A Cruel and Shocking Act: The Secret History of the Kennedy Assassination

“Within hours of the return of the president’s body to Washington, evidence about the assassination began to disappear from the government’s files.” Thus begins a thorough, fascinating and highly readable record of the details of the murder of John F. Kennedy in Dallas in 1963. Philip Shenon, an investigative reporter who also wrote THE COMMISSION: The Uncensored History of the 9/11 Investigation, has researched this book since 2008, making it one of the more impressive offerings in the 50th-year anniversary of that watershed event.

Shenon worked for the New York Times in 1963, a Washington correspondent who covered the White House. He has spared no effort to make this account both personal and fact-laden. In the first chapter, we learn that there were a multitude of important possible clues to the mystery of JFK’s murder that went sometimes literally down the tubes within hours. Marina Oswald and her mother-in-law burned family photos. Bloody sheets that covered the head of the victim were burned. And no one knows what happened to the president’s brain. Gory as the details sound, anyone who watches forensic dramas on cable TV knows that vital evidence was being destroyed.
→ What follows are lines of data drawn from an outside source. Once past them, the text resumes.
Lemma stap_loop_spec body n now ds w :
  let u := concat (map stap_unit (map fst ds)) in
  zlen w + zlen u <= zlen body ->
  stap_loop (nalu_vec ds) (zlen w) (written body n now w) = Done (zlen (w ++ u), written body n now (w ++ u)).
Proof.
  revert w. induction ds as [|[d r] ds IH]; intros w; cbn [map concat fst snd nalu_vec stap_loop]; cbn zeta.
  { by rewrite app_nil_r. }
  set (us := concat (map stap_unit (map fst ds))) in *. rewrite zlen_app, zlen_stap_unit. intros Hl.
  pose proof (zlen_nonneg us). pose proof (zlen_nonneg d). fold us in IH.
  change (payload_ (written _ _ _ _)) with RTP_HEADER_SIZE. set (h := u8 (Z.shiftr (zlen d) 8)). set (l := u8 (zlen d)).
  rewrite written_more by (change (zlen [h]) with 1; lia). simpl_m. change (payload_ (written _ _ _ _)) with RTP_HEADER_SIZE.
  rewrite written_more by (rewrite zlen_app; change (zlen [h]) with 1; change (zlen [l]) with 1; lia). simpl_m.
  rewrite read_range_app by done. simpl_m. change (payload_ (written _ _ _ _)) with RTP_HEADER_SIZE. unfold kLengthFieldSize.
  assert (zlen ((w ++ [h]) ++ [l]) = zlen w + 2) as H2 by (by rewrite !zlen_app, <- Z.add_assoc).
  rewrite written_more by lia. simpl_m. fold (nalu_vec ds).
  assert (((w ++ [h]) ++ [l]) ++ d = w ++ stap_unit d) as ->.
  { unfold stap_unit. rewrite <- bytes_of_length, <- !app_assoc. done. }
  assert (zlen w + 2 + zlen d = zlen (w ++ stap_unit d)) as -> by (rewrite zlen_app, zlen_stap_unit; lia).
  rewrite IH by (rewrite zlen_app, zlen_stap_unit; fold us; lia). by rewrite <- app_assoc.
Qed.
Definition RtcpFbNack_new (sender_ssrc media_ssrc : Z) : outcome RtcpFbNack :=
  m ← fb_common_header FB_RTP_NACK RTCP_RTPFB (FB_HEADERS_SIZE `quot` 4 - 1) (new_char RTCP_DATA_SIZE);
  m ← write_at m 4 (Write4Bytes sender_ssrc);
  m ← write_at m 8 (Write4Bytes media_ssrc);
  mret (mkFbNack m FB_HEADERS_SIZE []).

(** [bitmap |= 1 << (16 - (temp_seq - packet_id))] *)
Fixpoint bitmap_loop (packet_id : Z) (report_seqs : list Z) (bitmap : Z) : outcome Z :=
  match report_seqs with
  | [] => mret bitmap
  | temp_seq :: rest =>
      let shift := 16 - (temp_seq - packet_id) in
      if (0 <=? shift) && (shift <? 32) then bitmap_loop packet_id rest (u16 (Z.lor bitmap (Z.shiftl 1 shift)))
      else Fault BadShift
  end.

Definition InsertBlock (report_seqs : list Z) (n : RtcpFbNack) : outcome RtcpFbNack :=
  match report_seqs with
  | [] => Fault OutOfBounds
  | packet_id :: rest =>
      bitmap ← bitmap_loop packet_id rest 0;
      m ← write_at (fb_data n) (fb_data_len n) (Write2Bytes packet_id ++ Write2Bytes bitmap);
      let data_len := fb_data_len n + 4 in
      m ← write_at m 2 (Write2Bytes (u16 (data_len / 4 - 1)));
      mret (mkFbNack m data_len (nack_blocks_ n ++ [fb_data_len n]))
  end.

(** The loop of [InsertSeqList]; [report_seqs] are the numbers collected so far. *)
Fixpoint insert_seqs (seq_vec report_seqs : list Z) (n : RtcpFbNack) : outcome RtcpFbNack :=
  match seq_vec with
  | [] => match report_seqs with [] => mret n | _ => InsertBlock report_seqs n end
  | lost_seq :: seq_vec =>
      let report_seqs := report_seqs ++ [lost_seq] in
      if 16 <? lost_seq - hd 0 report_seqs then
        n ← InsertBlock report_seqs n; insert_seqs seq_vec [] n
      else insert_seqs seq_vec report_seqs n
  end.
Definition InsertSeqList (seq_vec : list Z) (n : RtcpFbNack) : outcome RtcpFbNack := insert_seqs seq_vec [] n.

(** The numbers of a bitmap: [for (bit_mask = ...; bit_mask != 0; bit_mask >>= 1, ++seq)]. *)
Fixpoint mask_loop (fuel : nat) (bit_mask seq : Z) : outcome (list Z) :=
  match fuel with
  | O => Fault OutOfFuel
  | S fuel =>
      if bit_mask =? 0 then mret []
      else
        l ← mask_loop fuel (Z.shiftr bit_mask 1) (u16 (seq + 1));
        mret (if negb (Z.land bit_mask 1 =? 0) then seq :: l else l)
  end.

Fixpoint lost_seqs (m : bytes) (blocks : list Z) : outcome (list Z) :=
  match blocks with
  | [] => mret []
  | block :: blocks =>
      seq ← Read2Bytes (drop (Z.to_nat block) m);
      bit_mask ← Read2Bytes (drop (Z.to_nat (block + 2)) m);
      l ← mask_loop 17 bit_mask (u16 (seq + 1));
      l' ← lost_seqs m blocks;
      mret (seq :: l ++ l')
  end.
Definition GetLostSeqs (n : RtcpFbNack) : outcome (list Z) := lost_seqs (fb_data n) (nack_blocks_ n).
(* ===== verification/RtcReport.v ===== *)
(** * [RtcReport]: the round trip time, from a sender's report to the receiver's

    A sender report carries the time it was sent; the receiver puts it and the time it
    kept it into a block of its own report; the sender takes both from its clock. *)
From Stdlib Require Import Floats.SpecFloat.
From S2P Require Import Prelude ByteStream DataBuffer Media RtpPacket RtcpNack Rtcp RtcTime RtcSend RtcDatagram.
From S2P Require RtcRecv.
Import RtcRecv(RtcRecvStream, compact_delay).

(** ** A block *)

(** The 24 bytes of a block. *)
Definition rr_block (ssrc frac lost highest jitter lsr dlsr : Z) : bytes :=
  Write4Bytes ssrc ++ [u8 frac] ++ Write3Bytes lost ++ Write4Bytes highest ++ Write4Bytes jitter ++ Write4Bytes lsr ++ Write4Bytes dlsr.

Lemma take_front {A} (n : Z) (l : list A) : 0 <= n <= zlen l -> exists a b, l = a ++ b /\ zlen a = n /\ zlen b = zlen l - n.
Proof.
  intros H. exists (take (Z.to_nat n) l), (drop (Z.to_nat n) l). rewrite take_drop, zlen_take, zlen_drop by lia. by split_and!.
Qed.

Lemma rr_block_filled m ssrc frac lost highest jitter lsr dlsr : zlen m = RR_BLOCK_SIZE ->
  (b ← SetReporteeSsrc ssrc m; b ← SetFracLost frac b; b ← SetCumulativeLost lost b; b ← SetHighestSeq highest b; b ← SetJitter jitter b;
   b ← SetLsr lsr b; SetDlsr dlsr b) = Done (rr_block ssrc frac lost highest jitter lsr dlsr).
Proof.
  unfold RR_BLOCK_SIZE. intros Hm.
  destruct (take_front 4 m) as (a & m1 & -> & Ha & H1); [lia|]. destruct (take_front 1 m1) as (b & m2 & -> & Hb & H2); [lia|].
  destruct (take_front 3 m2) as (c & m3 & -> & Hc & H3); [lia|]. destruct (take_front 4 m3) as (d & m4 & -> & Hd & H4); [lia|].
  destruct (take_front 4 m4) as (e & m5 & -> & He & H5); [lia|]. destruct (take_front 4 m5) as (f & g & -> & Hf & Hg); [lia|].
  unfold SetReporteeSsrc, SetFracLost, SetCumulativeLost, SetHighestSeq, SetJitter, SetLsr, SetDlsr.
  change (put32 ?m 0 ?v) with (put32 ([] ++ m) (zlen (@nil Z)) v). rewrite put32_mid by done. simpl_m. cbn [app].
  set (w0 := Write4Bytes ssrc). change 4 with (zlen w0) at 1. rewrite write_at_mid by done. simpl_m.
  set (w1 := [u8 frac]). rewrite (app_assoc w0 w1). change 5 with (zlen (w0 ++ w1)). rewrite write_at_mid by done. simpl_m.
  set (w2 := Write3Bytes lost). rewrite (app_assoc _ w2). change 8 with (zlen ((w0 ++ w1) ++ w2)). rewrite put32_mid by done. simpl_m.
  set (w3 := Write4Bytes highest). rewrite (app_assoc _ w3). change 12 with (zlen (((w0 ++ w1) ++ w2) ++ w3)). rewrite put32_mid by done. simpl_m.
  set (w4 := Write4Bytes jitter). rewrite (app_assoc _ w4). change 16 with (zlen ((((w0 ++ w1) ++ w2) ++ w3) ++ w4)). rewrite put32_mid by done. simpl_m.
  set (w5 := Write4Bytes lsr). rewrite (app_assoc _ w5). change 20 with (zlen (((((w0 ++ w1) ++ w2) ++ w3) ++ w4) ++ w5)).
  rewrite <- (app_nil_r g), put32_mid by lia. rewrite app_nil_r. unfold rr_block. by rewrite <- !app_assoc.
Qed.

Lemma rr_block_fields ssrc frac lost highest jitter lsr dlsr : let b := rr_block ssrc frac lost highest jitter lsr dlsr in
  GetReporteeSsrc b = Done (u32 ssrc) /\ GetFracLost b = Done (u8 frac) /\ GetCumulativeLost b = Read3Bytes (Write3Bytes lost ++ drop 8 b) /\
  GetJitter b = Done (u32 jitter) /\ GetLsr b = Done (u32 lsr) /\ GetDlsr b = Done (u32 dlsr).
Proof.
  unfold rr_block, GetReporteeSsrc, GetFracLost, GetCumulativeLost, GetJitter, GetLsr, GetDlsr.
  set (w0 := Write4Bytes ssrc). set (w1 := [u8 frac]). set (w2 := Write3Bytes lost). set (w3 := Write4Bytes highest).
  split_and!; [apply (get32_mid [])|apply (rd_mid w0)|done| | |].
  - pose proof (get32_mid (w0 ++ w1 ++ w2 ++ w3) jitter (Write4Bytes lsr ++ Write4Bytes dlsr)) as H. by rewrite <- !app_assoc in H.
  - pose proof (get32_mid (w0 ++ w1 ++ w2 ++ w3 ++ Write4Bytes jitter) lsr (Write4Bytes dlsr)) as H. by rewrite <- !app_assoc in H.
  - pose proof (get32_mid (w0 ++ w1 ++ w2 ++ w3 ++ Write4Bytes jitter ++ Write4Bytes lsr) dlsr []) as H. by rewrite <- !app_assoc, app_nil_r in H.
Qed.

(** ** A report: its blocks, there and back *)

Definition is_block (b : bytes) : Prop := zlen b = RR_BLOCK_SIZE.

(** The offsets of [n] blocks behind [off]. *)
Fixpoint offsets (n : nat) (off : Z) : list Z := match n with O => [] | S n => off :: offsets n (off + RR_BLOCK_SIZE) end.

Lemma zlen_blocks bs : Forall is_block bs -> zlen (concat bs) = RR_BLOCK_SIZE * zlen bs.
Proof. induction 1 as [|b bs Hb _ IH]; [done|]. cbn [concat]. rewrite zlen_app, zlen_cons, Hb, IH. lia. Qed.

Lemma offsets_snoc n off : offsets (S n) off = offsets n off ++ [off + RR_BLOCK_SIZE * Z.of_nat n].
Proof.
  revert off. induction n as [|n IH]; intros off; [cbn; f_equal; lia|]. change (offsets (S (S n)) off) with (off :: offsets (S n) (off + RR_BLOCK_SIZE)).
  rewrite IH. cbn [offsets app]. do 2 f_equal. f_equal. lia.
Qed.

(** A report with these blocks. *)
Definition rr_packet (h : bytes) (bs : list bytes) (rest : bytes) : RtcpRrPacket := mkRr (h ++ concat bs ++ rest) (offsets (length bs) 8) 0.

Lemma AddRrBlock_spec h bs rest b : zlen h = 8 -> Forall is_block bs -> is_block b -> RR_BLOCK_SIZE <= zlen rest ->
  AddRrBlock b (rr_packet h bs rest) = Done (rr_packet h (bs ++ [b]) (drop (Z.to_nat RR_BLOCK_SIZE) rest)).
Proof.
  intros Hh Hbs Hb Hr. unfold AddRrBlock, rr_packet. cbn [rr_data rr_blocks_ rr_len_].
  rewrite <- (app_nil_r b) at 1. rewrite read_range_app by done. simpl_m.
  assert (match last (offsets (length bs) 8) with Some o => o + RR_BLOCK_SIZE | None => 8 end = 8 + RR_BLOCK_SIZE * zlen bs) as ->.
  { unfold zlen. destruct (length bs) as [|n]; [done|]. rewrite offsets_snoc, last_snoc. lia. }
  destruct (take_front RR_BLOCK_SIZE rest) as (a & c & -> & Ha & Hc); [unfold RR_BLOCK_SIZE in *; lia|].
  assert (8 + RR_BLOCK_SIZE * zlen bs = zlen (h ++ concat bs)) as -> by (by rewrite zlen_app, Hh, zlen_blocks).
  rewrite (app_assoc h), write_at_mid by (by rewrite Ha). simpl_m. rewrite <- Ha, drop_zlen_app, concat_app. cbn [concat]. rewrite app_nil_r, <- !app_assoc.
  do 2 f_equal. rewrite length_app. cbn [length]. rewrite Nat.add_1_r, offsets_snoc. do 2 f_equal. rewrite zlen_app, Hh, (zlen_blocks bs) by done. done.
Qed.

Fixpoint add_blocks (bs : list bytes) (p : RtcpRrPacket) : outcome RtcpRrPacket :=
  match bs with [] => mret p | b :: bs => p ← AddRrBlock b p; add_blocks bs p end.

Lemma add_blocks_spec h bs0 bs rest : zlen h = 8 -> Forall is_block bs0 -> Forall is_block bs -> RR_BLOCK_SIZE * zlen bs <= zlen rest ->
  exists rest', add_blocks bs (rr_packet h bs0 rest) = Done (rr_packet h (bs0 ++ bs) rest') /\ zlen rest' = zlen rest - RR_BLOCK_SIZE * zlen bs.
Proof.
  intros Hh H0 Hbs. revert bs0 H0 rest. induction Hbs as [|b bs Hb _ IH]; intros bs0 H0 rest Hr; cbn [add_blocks].
  { exists rest. rewrite app_nil_r. split; [done|]. change (zlen []) with 0. lia. }
  rewrite zlen_cons in *. pose proof (zlen_nonneg bs). unfold RR_BLOCK_SIZE in *.
  rewrite AddRrBlock_spec by (done || (unfold RR_BLOCK_SIZE; lia)). simpl_m.
  destruct (IH (bs0 ++ [b])) with (rest := drop (Z.to_nat RR_BLOCK_SIZE) rest) as (rest' & -> & Hl).
  - apply Forall_app. split; [done|by apply Forall_singleton].
  - unfold RR_BLOCK_SIZE. rewrite zlen_drop; lia.
  - exists rest'. rewrite <- app_assoc. split; [done|]. rewrite Hl. unfold RR_BLOCK_SIZE. rewrite zlen_drop; lia.
Qed.

(** Copying each block onto itself. *)
Lemma copy_blocks_same h bs rest : Forall is_block bs -> copy_blocks (h ++ concat bs ++ rest) (zlen h) (offsets (length bs) (zlen h)) = Done (h ++ concat bs ++ rest).
Proof.
  intros Hbs. revert h. induction Hbs as [|b bs Hb _ IH]; intros h; [done|]. cbn [length offsets copy_blocks concat]. rewrite <- app_assoc.
  unfold memcpy_within. rewrite <- Hb, read_range_mid. simpl_m. rewrite Z.eqb_refl. cbn [orb]. rewrite write_at_mid by done. simpl_m.
  rewrite <- zlen_app, (app_assoc h). apply IH.
Qed.

Lemma rr_offsets_spec fuel n off : (n < fuel)%nat -> rr_offsets fuel off (off + RR_BLOCK_SIZE * Z.of_nat n) = Done (offsets n off).
Proof.
  unfold RR_BLOCK_SIZE. revert fuel off. induction n as [|n IH]; intros [|fuel] off Hf; [lia| |lia|]; cbn [rr_offsets offsets].
  - by rewrite (proj2 (Z.ltb_ge _ _)) by lia.
  - rewrite (proj2 (Z.ltb_lt _ _)) by lia. unfold RR_BLOCK_SIZE. replace (off + 24 * Z.of_nat (S n)) with (off + 24 + 24 * Z.of_nat n) by lia.
    by rewrite IH by lia.
Qed.

Lemma rr_block_bytes_spec h bs rest : Forall is_block bs -> rr_block_bytes (h ++ concat bs ++ rest) (offsets (length bs) (zlen h)) = Done bs.
Proof.
  intros Hbs. revert h. induction Hbs as [|b bs Hb _ IH]; intros h; [done|]. cbn [length offsets rr_block_bytes concat]. rewrite <- app_assoc, <- Hb, read_range_mid.
  simpl_m. rewrite <- zlen_app, (app_assoc h), IH. by simpl_m.
Qed.

(** The eight bytes before the blocks of a report that is sent. *)
Definition rr_header (n : Z) : bytes :=
  [put_bits (put_bits (put_bits 0 6 2 2) 5 1 0) 0 5 n; u8 RTCP_RR] ++ Write2Bytes (u16 (8 + RR_BLOCK_SIZE * n) / 4 - 1) ++ Write4Bytes_le 1.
"...a thorough, fascinating and highly readable record of the details of the murder of John F. Kennedy in Dallas in 1963.... one of the more impressive offerings in the 50th-year anniversary of that watershed event."

But just as significant were the reactions of the people around Kennedy, such as J. Edgar Hoover and Jack’s brother, Bobby, who had their own reasons for preventing disclosure. To Bobby, it seemed that delving too deeply would only keep Americans from moving forward on important initiatives like civil rights; for Hoover, it was obviously a question of covering up some bad work. How could the FBI have let an international operative slip through their net, a man known to have met with Cuban and Russian consular staff in Mexico, a man they had under surveillance, who was known to live in Dallas? It would be so much easier on the FBI and CIA to portray Oswald as “a lone wolf.” But over the years, the questions have festered, and grave doubt shrouds the accepted “truth” of the Warren Commission’s version of events.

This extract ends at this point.